◆ HOW TO COMPLETE THIS TASK
Some lines in the data below hold the string "Python". Report how many, as a bare number.

+++

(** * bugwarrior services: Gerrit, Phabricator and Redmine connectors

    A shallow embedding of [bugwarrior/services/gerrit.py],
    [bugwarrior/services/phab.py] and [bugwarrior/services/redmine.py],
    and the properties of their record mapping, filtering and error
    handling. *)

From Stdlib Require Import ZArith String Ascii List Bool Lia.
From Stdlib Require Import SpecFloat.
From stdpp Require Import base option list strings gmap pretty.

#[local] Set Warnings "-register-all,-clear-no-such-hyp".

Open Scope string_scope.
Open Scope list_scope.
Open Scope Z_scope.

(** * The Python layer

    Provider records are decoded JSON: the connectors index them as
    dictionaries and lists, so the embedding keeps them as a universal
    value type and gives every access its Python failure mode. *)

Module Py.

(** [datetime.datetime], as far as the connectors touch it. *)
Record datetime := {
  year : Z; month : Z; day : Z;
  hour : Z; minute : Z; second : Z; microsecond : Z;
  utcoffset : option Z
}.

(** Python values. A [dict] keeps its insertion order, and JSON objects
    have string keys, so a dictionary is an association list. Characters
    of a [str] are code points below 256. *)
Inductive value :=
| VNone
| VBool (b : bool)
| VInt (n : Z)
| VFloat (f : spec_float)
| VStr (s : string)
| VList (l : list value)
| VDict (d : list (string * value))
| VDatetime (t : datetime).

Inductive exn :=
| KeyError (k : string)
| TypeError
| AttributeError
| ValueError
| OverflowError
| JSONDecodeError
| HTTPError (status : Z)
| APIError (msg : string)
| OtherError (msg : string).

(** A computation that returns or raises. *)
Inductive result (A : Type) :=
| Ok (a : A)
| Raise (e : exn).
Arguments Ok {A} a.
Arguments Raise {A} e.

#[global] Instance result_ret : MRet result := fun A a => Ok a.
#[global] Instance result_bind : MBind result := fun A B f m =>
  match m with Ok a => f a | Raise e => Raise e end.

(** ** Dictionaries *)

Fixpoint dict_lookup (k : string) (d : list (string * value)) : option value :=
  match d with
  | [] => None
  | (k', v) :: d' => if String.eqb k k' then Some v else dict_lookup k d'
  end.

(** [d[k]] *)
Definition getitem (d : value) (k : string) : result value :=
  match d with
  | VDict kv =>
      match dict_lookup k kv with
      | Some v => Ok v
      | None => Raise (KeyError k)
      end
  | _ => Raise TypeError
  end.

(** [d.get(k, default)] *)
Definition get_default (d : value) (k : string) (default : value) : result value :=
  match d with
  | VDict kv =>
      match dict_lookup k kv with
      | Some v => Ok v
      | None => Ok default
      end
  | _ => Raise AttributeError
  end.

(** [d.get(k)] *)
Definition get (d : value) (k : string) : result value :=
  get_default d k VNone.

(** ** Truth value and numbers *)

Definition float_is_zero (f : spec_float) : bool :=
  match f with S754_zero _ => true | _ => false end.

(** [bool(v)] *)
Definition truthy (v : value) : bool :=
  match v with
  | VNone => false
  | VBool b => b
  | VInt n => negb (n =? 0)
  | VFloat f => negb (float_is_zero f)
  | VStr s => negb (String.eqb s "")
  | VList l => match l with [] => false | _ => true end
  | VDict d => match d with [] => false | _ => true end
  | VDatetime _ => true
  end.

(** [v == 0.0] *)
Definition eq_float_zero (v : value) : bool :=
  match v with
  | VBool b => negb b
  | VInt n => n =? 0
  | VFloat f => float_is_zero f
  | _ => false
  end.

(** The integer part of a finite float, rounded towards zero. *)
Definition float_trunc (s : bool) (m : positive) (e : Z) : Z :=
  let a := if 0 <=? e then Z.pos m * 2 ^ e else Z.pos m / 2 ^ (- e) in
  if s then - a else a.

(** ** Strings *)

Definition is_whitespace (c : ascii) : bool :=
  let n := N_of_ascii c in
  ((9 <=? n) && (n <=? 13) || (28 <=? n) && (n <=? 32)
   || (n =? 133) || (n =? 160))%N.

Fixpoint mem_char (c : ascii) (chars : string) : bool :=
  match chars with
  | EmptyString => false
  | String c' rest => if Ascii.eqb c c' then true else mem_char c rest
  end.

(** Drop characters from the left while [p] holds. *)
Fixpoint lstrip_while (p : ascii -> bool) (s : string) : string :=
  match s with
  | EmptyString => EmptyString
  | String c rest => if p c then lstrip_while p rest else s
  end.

+++

◆ ANSWER SECTION
3